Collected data
________________________________________

Lemma insert_desc_sorted (c : command_info) (l : list command_info) :
  StronglySorted by_words_desc l ->
  StronglySorted by_words_desc (insert_desc c l).
Proof.
  induction 1 as [|x l Hs IH Hx]; simpl.
  - repeat constructor.
  - destruct (Nat.ltb_spec (word_count c) (word_count x)) as [Hlt|Hge].
    + constructor; [exact IH|].
      rewrite Forall_forall. intros y Hy.
      apply (Permutation_in _ (insert_desc_perm c l)) in Hy.
      destruct Hy as [<-|Hy].
      * unfold by_words_desc. lia.
      * rewrite Forall_forall in Hx. now apply Hx.
    + constructor; [now constructor|].
      constructor; [exact Hge|].
      rewrite Forall_forall in *. intros y Hy.
      specialize (Hx y Hy). unfold by_words_desc in *. lia.
Qed.

Lemma sort_by_words_desc_sorted (l : list command_info) :
  StronglySorted by_words_desc (sort_by_words_desc l).
Proof.
  induction l as [|x l IH]; simpl; [constructor|].
  now apply insert_desc_sorted.
Qed.

(** In a list sorted by falling word count the first hit of a search has
    the greatest word count of all hits. *)
Lemma find_sorted_greatest (p : command_info -> bool)
    (l : list command_info) (c : command_info) :
  StronglySorted by_words_desc l ->
  find p l = Some c ->
  forall c', In c' l -> p c' = true -> word_count c' <= word_count c.
Proof.
  induction 1 as [|x l Hs IH Hx]; simpl; [discriminate|].
  destruct (p x) eqn:Hp; intros Hf c' Hin Hc'.
  - injection Hf as <-. destruct Hin as [<-|Hin]; [lia|].
    rewrite Forall_forall in Hx. now apply Hx.
  - destruct Hin as [<-|Hin]; [congruence|]. now apply IH.
Qed.

End Selection.

(** C4: the commands of the chat are tried in the order of falling word
    count of their names, a permutation of what the store lists; at most
    one is selected, and it matches the text with the greatest word count
    of all the chat's commands whose lowercased name begins the lowercased
    text.  When none is selected, no command of the chat matches. *)
Theorem template_selection_greatest_word_count :
  forall (d : database) (chat : Z) (t : str),
    let cmds := get_all_personal_commands d chat in
    let tried := sort_by_words_desc cmds in
    Permutation tried cmds
    /\ StronglySorted by_words_desc tried
    /\ select_command d chat t = find (name_matches t) tried
    /\ match select_command d chat t with
       | Some c =>
           In c cmds
           /\ startswith (lower t) (lower (ci_name c)) = true
           /\ (forall c', In c' cmds ->
                          startswith (lower t) (lower (ci_name c')) = true ->
                          word_count c' <= word_count c)
       | None =>
           forall c', In c' cmds ->
                      startswith (lower t) (lower (ci_name c')) = false
       end.
Proof.
  intros d chat t cmds tried.
  assert (Hperm : Permutation tried cmds)
    by apply sort_by_words_desc_perm.
  assert (Hsorted : StronglySorted by_words_desc tried)
    by apply sort_by_words_desc_sorted.
  repeat split; try assumption.
  unfold select_command. fold cmds. fold tried.
  destruct (find (name_matches t) tried) as [c|] eqn:Hf.
  - destruct (find_some _ _ Hf) as [Hin Hm].
    repeat split.
    + now apply (Permutation_in _ Hperm).
    + exact Hm.
    + intros c' Hin' Hm'.
      apply (find_sorted_greatest (name_matches t) Hsorted Hf).
      * now apply (Permutation_in _ (Permutation_sym Hperm)).
      * exact Hm'.
  - intros c' Hin'.
    apply (find_none _ _ Hf).
    now apply (Permutation_in _ (Permutation_sym Hperm)).
Qed.

(** With the templates [давай] and [давай лапу] in chat 100, a text that
    begins with both selects the two-word one. *)
Lemma template_selection_witness :
  select_command Scenario.with_templates 100 (u "Давай лапу @someone")
  = Some {| ci_name := u "давай лапу";
            ci_template := u "@s1 тисне лапу @s2"; ci_id := 2 |}
  /\ (forall c',
        In c' (get_all_personal_commands Scenario.with_templates 100) ->
        startswith (lower (u "Давай лапу @someone")) (lower (ci_name c'))
        = true ->
        word_count c' <= 2).
Proof.
  assert (E : select_command Scenario.with_templates 100
                (u "Давай лапу @someone")
              = Some {| ci_name := u "давай лапу";
                        ci_template := u "@s1 тисне лапу @s2"; ci_id := 2 |})
    by (vm_compute; reflexivity).
  split; [exact E|].
  pose proof (template_selection_greatest_word_count
                Scenario.with_templates 100 (u "Давай лапу @someone")) as H.
  cbv zeta in H. rewrite E in H.
  destruct H as (_ & _ & _ & _ & _ & H). exact H.
Defined.

(* ================================================================= *)
(** ** Alias resolution *)

(** Only the first word of the text is looked up.  When the lookup
    succeeds the alias row carries that word, lowercased, as its name (a
    name without whitespace), and every other word of the text becomes an
    argument; a found row with a non-empty target always resolves. *)
Lemma alias_resolution_first_word :
  forall (d : database) (chat : Z) (t : str),
    (forall cmd args,
       resolve_alias d chat t = Some (cmd, args) ->
       exists r,
         In r (command_aliases d)
         /\ al_chat_id r = chat
         /\ al_alias_name r = lower (hd [] (split t))
         /\ is_word (al_alias_name r) = true
         /\ cmd = lower (lstrip_slash (al_target_command r))
         /\ args = tl (split t))
    /\ (forall r,
          find (alias_key chat (lower (hd [] (split t))))
               (command_aliases d) = Some r ->
          truthy (al_target_command r) = true ->
          resolve_alias d chat t
          = Some (lower (lstrip_slash (al_target_command r)), tl (split t))).
Proof.
  intros d chat t. split.
  - intros cmd args H. unfold resolve_alias, get_command_alias in H.
    destruct (find _ _) as [r|] eqn:Hf; [|discriminate].
    destruct (truthy (al_target_command r)); [|discriminate].
    injection H as <- <-.
    destruct (find_some _ _ Hf) as [Hin Hk].
    unfold alias_key in Hk. apply andb_prop in Hk as [Hc Hn].
    apply Z.eqb_eq in Hc. apply str_eqb_eq in Hn.
    exists r. repeat split; try assumption.
    + rewrite Hn. rewrite is_word_lower. apply hd_split_word.
  - intros r Hf Ht. unfold resolve_alias, get_command_alias.
    rewrite Hf, Ht. reflexivity.
Qed.

(* ================================================================= *)
(** ** The template store *)

Lemma delete_personal_command_keeps_media (d : database) (chat : Z)
    (name : str) :
  personal_command_media (fst (delete_personal_command d chat name))
  = personal_command_media d.
Proof. reflexivity. Qed.

(** On a connection that enforces foreign keys the same statement takes
    the pool away with its command. *)
Lemma cascade_when_enforced (d : database) (chat : Z) (name : str)
    (m : media_row) (r : personal_command_row) :
  In m (snd (sql_delete_personal_commands {| foreign_keys := true |}
               d chat name)) ->
  In r (personal_commands d) ->
  command_key chat name r = true ->
  pm_command_id m <> pc_id r.
Proof.
  unfold sql_delete_personal_commands. simpl. intros Hm Hr Hk E.
  apply filter_In in Hm as [_ Hm]. apply negb_true_iff in Hm.
  assert (Hex : existsb (fun r0 => (pc_id r0 =? pm_command_id m)%Z)
                  (filter (command_key chat name) (personal_commands d))
                = true).
  { apply existsb_exists. exists r. split.
    - apply filter_In. now split.
    - apply Z.eqb_eq. now rewrite E. }
  congruence.
Qed.

(** C8 on the code: the template [давай] of chat 100 has one picture in
    its pool; after [delete_personal_command] the command is gone and the
    picture is still returned for the command's id. *)
Theorem delete_personal_command_orphans_media :
  let d := Scenario.with_picture in
  let d' := fst (delete_personal_command d 100 (u "давай")) in
  get_personal_command d 100 (u "давай") = Some (1%Z, u "@s1 дає @s2 @t")
  /\ snd (delete_personal_command d 100 (u "давай")) = true
  /\ get_personal_command d' 100 (u "давай") = None
  /\ get_personal_command_media d' 1
     = Some [{| pm_id := 1; pm_command_id := 1; pm_media_type := u "photo";
                pm_file_id := u "AgACAgIAAxkBAAIB";
                pm_created_at := Scenario.clock |}].
Proof. repeat split; vm_compute; reflexivity. Qed.

(* ================================================================= *)
(** ** The session store *)

Section Sessions.

Variable cfg : config.

Lemma same_sessions_refl (d : database) : same_sessions d d.
Proof. repeat split. Qed.

Lemma same_sessions_trans (a b c : database) :
  same_sessions a b -> same_sessions b c -> same_sessions a c.
Proof.
  intros (R1 & B1 & K1 & M1 & S1) (R2 & B2 & K2 & M2 & S2).
  repeat split; congruence.
Qed.

Lemma save_user_same (w : world) (d : database) (upd : update) :
  roles (save_user_from_update w d upd) = roles d
  /\ say_blocks (save_user_from_update w d upd) = say_blocks d
  /\ online_modes (save_user_from_update w d upd) = online_modes d.
Proof.
  unfold save_user_from_update, add_or_update_user.
  destruct (effective_user upd); [|repeat split].
  destruct (find _ (users d)); repeat split.
Qed.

________________________________________

Reply with nothing but a number: how many lines of the entries above contain the string "assert"?

ANSWER SECTION
4